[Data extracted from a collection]
##########

Lemma settled_pass_calm_witness :
  let '(t, (oa, c')) := runM (answers demo_project) [] reconcileNormal demo_plain_scope in
  (forall call r, CEv call r ∈ t -> mutates call = false \/
    exists frontendID name acl, name ∈ cluster_acls /\ acl ∈ pr_acls demo_project frontendID name /\
      acl_Name acl = name /\ restates acl call) /\
  match oa with
  | Ok res => res = no_requeue /\ scst_Ready (sc_Status (cs_ScalewayCluster c')) = true
  | Err _ => call_failed t
  | Panic => False
  end.
Proof.
  apply (settled_pass_calm demo_project); [|apply demo_settled].
  intros h c. apply shows_observes, answers_shows.
Defined.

##########

= AIM OF THE TASK =
The answer is a number alone: how many lines of the data contain the string "name"?

= OUTPUT BELOW =
2